Grande importanza è anche riconosciuta alle vulnerabilità: il report analizza le vulnerabilità dei dispositivi ICS, evidenziando come i settori del manufacturing e dell'energia siano i più colpiti. Le vulnerabilità più comuni sono legate alla validazione impropria degli input, agli errori di scrittura e lettura. Gli attaccanti sfruttano vulnerabilità differenti a seconda del settore che attaccano - per esempio, nel manifatturiero la maggior parte degli attacchi è associata a tecniche di manipolazione dei dati, mentre nel settore dei trasporti sono più frequenti gli attacchi di tipo brute force. Ci sono poi tecniche più diffuse a seconda dell’area geografica colpita: negli Stati Uniti le principali tecniche di attacco sono quelle che ritroviamo anche in Europa, mentre in Colombia gli attacchi di negazione del servizio sono i più comuni.

Come difendersi

Gli esperti di Nozomi raccomandano di adottare un approccio a più livelli per la sicurezza informatica, che includa l'aggiornamento delle informazioni sulle minacce, il rilevamento di anomalie e la protezione perimetrale. Caldeggiano di dare priorità al rilevamento e alla risposta delle anomalie, che è da considerare un elemento essenziale per identificare minacce sconosciute o attacchi che utilizzano tecniche living-off-the-land.

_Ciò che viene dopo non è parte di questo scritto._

Definition fresh_out (env : Env) (o : O) : out_node I C OV :=
  OutNode (eval_out env o).2 (eval_out env o).1.1 (eval_out env o).1.2.

(** Answer a read as [h_pure] does and log the library calls made for
    their effect, in order. *)
Definition h_effects (env : Env) : handler (readE ity C CV) (list string) :=
  λ X ev log,
    match ev in readE _ _ _ X return list string * result X with
    | ReadInput i => (log, Ok (input_get i env))
    | ReadCalc c => (log, (run_calc env c).2)
    | Effect name => (log ++ [name], Ok ())
    end.

(** The effects of one execution of output [o] on the store [env]: the
    library calls it makes before it returns or raises. *)
Definition out_effects (env : Env) (o : O) : list string :=
  (interp (h_effects env) (out_body g o) []).1.

(** The inputs output [o] depends on when the store is [env]: those it
    reads itself and those the calcs it calls read. *)
Definition out_depends (env : Env) (o : O) : gset I :=
  (eval_out env o).1.1
  ∪ ⋃ ((λ c, (run_calc env c).1) <$> elements (eval_out env o).1.2).

(** ** The engine: caches, dependency sets, pending outputs *)

(** The state of one execution of an output function: the calc cache, the
    inputs and calcs read so far, how often each calc body has run, and
    the library calls made for their effect. *)
Record rstate : Type := RState {
  rs_cache : gmap C (calc_node I CV);
  rs_ideps : gset I;
  rs_cdeps : gset C;
  rs_runs : gmap C nat;
  rs_effects : list string;
}.

(** Execution counters (ghost state: they record recomputation). *)
Definition count_of {K} `{Countable K} (k : K) (m : gmap K nat) : nat :=
  default 0 (m !! k).

Definition bump {K} `{Countable K} (k : K) (m : gmap K nat) : gmap K nat :=
  <[k := S (count_of k m)]> m.

(** Answer a read as the engine does: an input from the store; a calc from
    its cache, or by running its body once and caching the outcome, an
    exception included.  Either way the read is recorded. *)
Definition h_read (env : Env) : handler (readE ity C CV) rstate :=
  λ X ev st,
    match ev in readE _ _ _ X return rstate * result X with
    | ReadInput i =>
        (RState (rs_cache st) ({[i]} ∪ rs_ideps st) (rs_cdeps st) (rs_runs st)
           (rs_effects st),
         Ok (input_get i env))
    | ReadCalc c =>
        match rs_cache st !! c with
        | Some n =>
            (RState (rs_cache st) (rs_ideps st) ({[c]} ∪ rs_cdeps st) (rs_runs st)
               (rs_effects st),
             cn_value n)
        | None =>
            let n := fresh_node env c in
            (RState (<[c := n]> (rs_cache st)) (rs_ideps st) ({[c]} ∪ rs_cdeps st)
               (bump c (rs_runs st)) (rs_effects st),
             cn_value n)
        end
    | Effect name =>
        (RState (rs_cache st) (rs_ideps st) (rs_cdeps st) (rs_runs st)
           (rs_effects st ++ [name]),
         Ok ())
    end.

(** One execution of an output, as the log of a session keeps it: the
    output, the library calls it made for their effect, its outcome. *)
Record execution : Type := Execution {
  ex_output : O;
  ex_effects : list string;
  ex_outcome : result OV;
}.

(** One session.  [calcs] and [outs] hold the executions that are still
    valid: an invalidated calc or output has no entry (the output is then
    pending).  [shown] is what the client displays: the last outcome sent
    for each output, stale while the output is pending.  The counters
    and [log], the executions that have taken place, oldest first, are
    ghost state: nothing the engine does depends on them. *)
Record session : Type := Session {
  inputs : Env;
  calcs : gmap C (calc_node I CV);
  outs : gmap O (out_node I C OV);
  shown : gmap O (result OV);
  calc_runs : gmap C nat;
  out_runs : gmap O nat;
  log : list execution;
}.

(** A new session: nothing has run, every output is pending. *)
Definition init (env : Env) : session := Session env ∅ ∅ ∅ ∅ ∅ [].

Definition pending (s : session) (o : O) : Prop := outs s !! o = None.

(** Input [i] changed: drop every calc that read it, then every output
    that read it or called a dropped calc. *)
Definition invalidate (i : I) (s : session) : session :=
  let calcs' := filter (λ kv, i ∉ cn_deps (kv.2)) (calcs s) in
  let outs' :=
    filter (λ kv, (i ∉ on_ideps (kv.2)) ∧ (on_cdeps (kv.2) ⊆ dom calcs')) (outs s) in
  Session (inputs s) calcs' outs' (shown s) (calc_runs s) (out_runs s) (log s).

(** A write to input [i]: store the value, invalidate what read [i]. *)
Definition set_input (i : I) (v : ity i) (s : session) : session :=
  invalidate i
    (Session (input_set i v (inputs s)) (calcs s) (outs s) (shown s)
       (calc_runs s) (out_runs s) (log s)).

(** Execute output [o]: run its body against the store and the calc
    cache, record what it read, send the outcome to the client. *)
Definition run_output (o : O) (s : session) : session :=
  let '(st, r) :=
    interp (h_read (inputs s)) (out_body g o) (RState (calcs s) ∅ ∅ (calc_runs s) []) in
  Session (inputs s) (rs_cache st)
    (<[o := OutNode r (rs_ideps st) (rs_cdeps st)]> (outs s))
    (<[o := r]> (shown s)) (rs_runs st) (bump o (out_runs s))
    (log s ++ [Execution o (rs_effects st) r]).

(** The execution of output [o] on the store [env], by the reference
    semantics. *)
Definition fresh_execution (env : Env) (o : O) : execution :=
  Execution o (out_effects env o) (eval_out env o).2.

(** A flush executes the pending outputs, in registration order. *)
Definition flush_one (s : session) (o : O) : session :=
  match outs s !! o with
  | Some _ => s
  | None => run_output o s
  end.

Definition flush (s : session) : session := foldl flush_one s (registry g).

(** The session's transitions: the client writes an input, or the engine
    flushes. *)
Inductive step : session → session → Prop :=
| step_set_input i v s : step s (set_input i v s)
| step_flush s : step s (flush s).

(** A history of the session, as a list of events to replay. *)
Inductive event : Type :=
| EvSet (i : I) (v : ity i)
| EvFlush.

Definition apply_event (s : session) (ev : event) : session :=
  match ev with
  | EvSet i v => set_input i v s
  | EvFlush => flush s
  end.

Definition run_events (s : session) (evs : list event) : session :=
  foldl apply_event s evs.

(** The store after the writes of a history. *)
Definition write_event (env : Env) (ev : event) : Env :=
  match ev with
  | EvSet i v => input_set i v env
  | EvFlush => env
  end.

Definition inputs_after (env : Env) (evs : list event) : Env :=
  foldl write_event env evs.

(** ** The invariant: every valid entry is what a fresh execution on the
    current inputs would produce *)

Record coherent (s : session) : Prop := Coherent {
  coh_calc c n : calcs s !! c = Some n → n = fresh_node (inputs s) c;
  coh_out o n : outs s !! o = Some n → n = fresh_out (inputs s) o;
  coh_cdeps o n : outs s !! o = Some n → on_cdeps n ⊆ dom (calcs s);
  coh_shown o n : outs s !! o = Some n → shown s !! o = Some (on_value n);
}.

(** ** Notions the theorems are stated with *)

(** The inputs an output depends on: those it read itself and those read
    by the calcs it called. *)
Definition agree_on_reads (env1 env2 : Env) (dp : gset I * gset C) : Prop :=
  agree_on dp.1 env1 env2 ∧ ∀ c, c ∈ dp.2 → agree_on (run_calc env1 c).1 env1 env2.

(** Every cached calc holds what its body computes on [env]. *)
Definition cache_ok (env : Env) (cache : gmap C (calc_node I CV)) : Prop :=
  ∀ c n, cache !! c = Some n → n = fresh_node env c.

(** The number of times a calc's body runs during one execution: once if
    the execution put it in the cache, never otherwise. *)
Definition newly_cached (c : C) (before after : gmap C (calc_node I CV)) : nat :=
  if decide (c ∈ dom after ∧ c ∉ dom before) then 1 else 0.

(** How often output [o] is executed by a flush over the outputs [l]:
    once if it is among them and pending, never otherwise. *)
Definition executed (o : O) (l : list O) (s : session) : nat :=
  if decide (o ∈ l ∧ o ∉ dom (outs s)) then 1 else 0.

End engine.

(** ** What a function reads determines its outcome *)

Section reads.
Context {I : Type} {EqI : EqDecision I} {CntI : Countable I}.
Context {ity : I → Type} {Env : Type} {Store : InputStore I ity Env}.
Context {C : Type} {EqC : EqDecision C} {CntC : Countable C} {CV : Type}.
Context {O : Type} {EqO : EqDecision O} {CntO : Countable O} {OV : Type}.
Context (g : graph ity C CV O OV).
Implicit Types (env : Env) (D : gset I) (c : C) (o : O) (i : I).

Lemma agree_on_refl D env : agree_on D env env.
Proof. by intros i _. Qed.

Lemma agree_on_mono D D' env1 env2 :
  D' ⊆ D → agree_on D env1 env2 → agree_on D' env1 env2.
Proof. intros HD Ha i Hi. apply Ha. set_solver. Qed.

Lemma agree_on_union D D' env1 env2 :
  agree_on (D ∪ D') env1 env2 ↔ agree_on D env1 env2 ∧ agree_on D' env1 env2.
Proof. unfold agree_on. set_solver. Qed.

(** Writing input [i] leaves every set of inputs without [i] unchanged. *)
Lemma agree_on_input_set D env i (v : ity i) :
  i ∉ D → agree_on D env (input_set i v env).
Proof.
  intros Hi j Hj. rewrite input_get_set_ne; [done|]. intros ->. done.
Qed.

(** The reads of an execution add to the reads before it. *)
Lemma interp_h_input_acc {A} (m : rx (inputE ity) A) env D :
  interp (h_input env) m D
  = (D ∪ (interp (h_input env) m ∅).1, (interp (h_input env) m ∅).2).
Proof.
  revert D; induction m as [a|e|X ev k IH]; intros D; simpl.
  1,2: f_equal; set_solver.
  destruct ev as [i]; simpl. rewrite IH, (IH _ ({[i]} ∪ ∅)). simpl.
  f_equal. set_solver.
Qed.

(** If two stores agree on what an execution reads, it runs alike on both. *)
Lemma interp_h_input_agree {A} (m : rx (inputE ity) A) env1 env2 D :
  agree_on (interp (h_input env1) m D).1 env1 env2 →
  interp (h_input env2) m D = interp (h_input env1) m D.
Proof.
  revert D; induction m as [a|e|X ev k IH]; intros D; simpl; [done..|].
  destruct ev as [i]; simpl. intros Ha.
  rewrite <- (Ha i); [by apply IH|].
  rewrite interp_h_input_acc. simpl. set_solver.
Qed.

Lemma run_calc_agree env1 env2 c :
  agree_on (run_calc g env1 c).1 env1 env2 → run_calc g env2 c = run_calc g env1 c.
Proof. unfold run_calc. apply interp_h_input_agree. Qed.

Lemma fresh_node_agree env1 env2 c :
  agree_on (cn_deps (fresh_node g env1 c)) env1 env2 →
  fresh_node g env2 c = fresh_node g env1 c.
Proof. intros Ha. unfold fresh_node. by rewrite (run_calc_agree env1 env2). Qed.

Lemma interp_h_pure_acc {A} (m : rx (readE ity C CV) A) env (dp : gset I * gset C) :
  interp (h_pure g env) m dp
  = ((dp.1 ∪ (interp (h_pure g env) m (∅, ∅)).1.1,
      dp.2 ∪ (interp (h_pure g env) m (∅, ∅)).1.2),
     (interp (h_pure g env) m (∅, ∅)).2).
Proof.
  revert dp; induction m as [a|e|X ev k IH]; intros [D1 D2]; simpl.
  1,2: do 2 f_equal; set_solver.
  destruct ev as [i|c|name]; simpl.
  - rewrite IH, (IH _ ({[i]} ∪ ∅, ∅)). simpl. do 2 f_equal; set_solver.
  - destruct (run_calc g env c).2 as [x|e]; simpl; [|do 2 f_equal; set_solver].
    rewrite IH, (IH _ (∅, {[c]} ∪ ∅)). simpl. do 2 f_equal; set_solver.
  - apply IH.
Qed.

Lemma interp_h_pure_agree {A} (m : rx (readE ity C CV) A) env1 env2 dp :
  agree_on_reads g env1 env2 (interp (h_pure g env1) m dp).1 →
  interp (h_pure g env2) m dp = interp (h_pure g env1) m dp.
Proof.
  revert dp; induction m as [a|e|X ev k IH]; intros dp; simpl; [done..|].
  destruct ev as [i|c|name]; simpl.
  - intros Ha. rewrite <- (proj1 Ha i); [by apply IH|].
    rewrite interp_h_pure_acc. simpl. set_solver.
  - intros Ha. rewrite (run_calc_agree env1 env2 c).
    + destruct (run_calc g env1 c).2; [by apply IH | done].
    + apply Ha. destruct (run_calc g env1 c).2; simpl; [|set_solver].
      rewrite interp_h_pure_acc. simpl. set_solver.
  - apply IH.
Qed.

(** The log of effects does not change what an execution computes. *)
Lemma interp_h_effects_outcome {A} (m : rx (readE ity C CV) A) env log dp :
  (interp (h_effects g env) m log).2 = (interp (h_pure g env) m dp).2.
Proof.
  revert log dp; induction m as [a|e|X ev k IH]; intros log dp; simpl; [done..|].
  destruct ev as [i|c|name]; simpl; [apply IH| |apply IH].
  destruct (run_calc g env c).2; [apply IH | done].
Qed.

(** The effects of an execution add to the log it starts with. *)
Lemma interp_h_effects_acc {A} (m : rx (readE ity C CV) A) env log :
  interp (h_effects g env) m log
  = (log ++ (interp (h_effects g env) m []).1, (interp (h_effects g env) m []).2).
Proof.
  revert log; induction m as [a|e|X ev k IH]; intros log; simpl.
  1,2: by rewrite app_nil_r.
  destruct ev as [i|c|name]; simpl; [apply IH| |].
  - destruct (run_calc g env c).2; [apply IH | by rewrite app_nil_r].
  - rewrite IH, (IH () [name]). simpl. by rewrite <- app_assoc.
Qed.

(** If two stores agree on what an execution reads, it has the same
    effects on both. *)
Lemma interp_h_effects_agree {A} (m : rx (readE ity C CV) A) env1 env2 log dp :
  agree_on_reads g env1 env2 (interp (h_pure g env1) m dp).1 →
  interp (h_effects g env2) m log = interp (h_effects g env1) m log.
Proof.
  revert log dp; induction m as [a|e|X ev k IH]; intros log dp; simpl; [done..|].
  destruct ev as [i|c|name]; simpl.
  - intros Ha. rewrite <- (proj1 Ha i); [by eapply IH|].
    rewrite interp_h_pure_acc. simpl. set_solver.
  - intros Ha. rewrite (run_calc_agree env1 env2 c).
    + destruct (run_calc g env1 c).2; [by eapply IH | done].
    + apply Ha. destruct (run_calc g env1 c).2; simpl; [|set_solver].
      rewrite interp_h_pure_acc. simpl. set_solver.
  - apply IH.
Qed.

Chi si occupa di difesa delle infrastrutture critiche dovrebbe inoltre adattare le misure di sicurezza in funzione delle minacce specifiche che interessano il proprio settore e la propria area geografica, e rafforzare la sicurezza delle reti wireless con audit regolari, per identificare potenziali vulnerabilità e mitigare le minacce comuni. È fondamentale inoltre implementare un programma di gestione delle vulnerabilità che tenga conto sia dei punteggi di rischio sia della criticità degli asset, dei controlli compensativi e di altri fattori contestuali.

Ultimo ma non meno importante, è sempre bene ricordare che la difesa informatica è un lavoro di squadra che richiede competenze e conoscenze specialistiche, per questo è importante collaborare con esperti di sicurezza OT/ICS, fornitori di soluzioni di cybersecurity e centri di analisi e condivisione delle informazioni (ISAC) del settore di riferimento.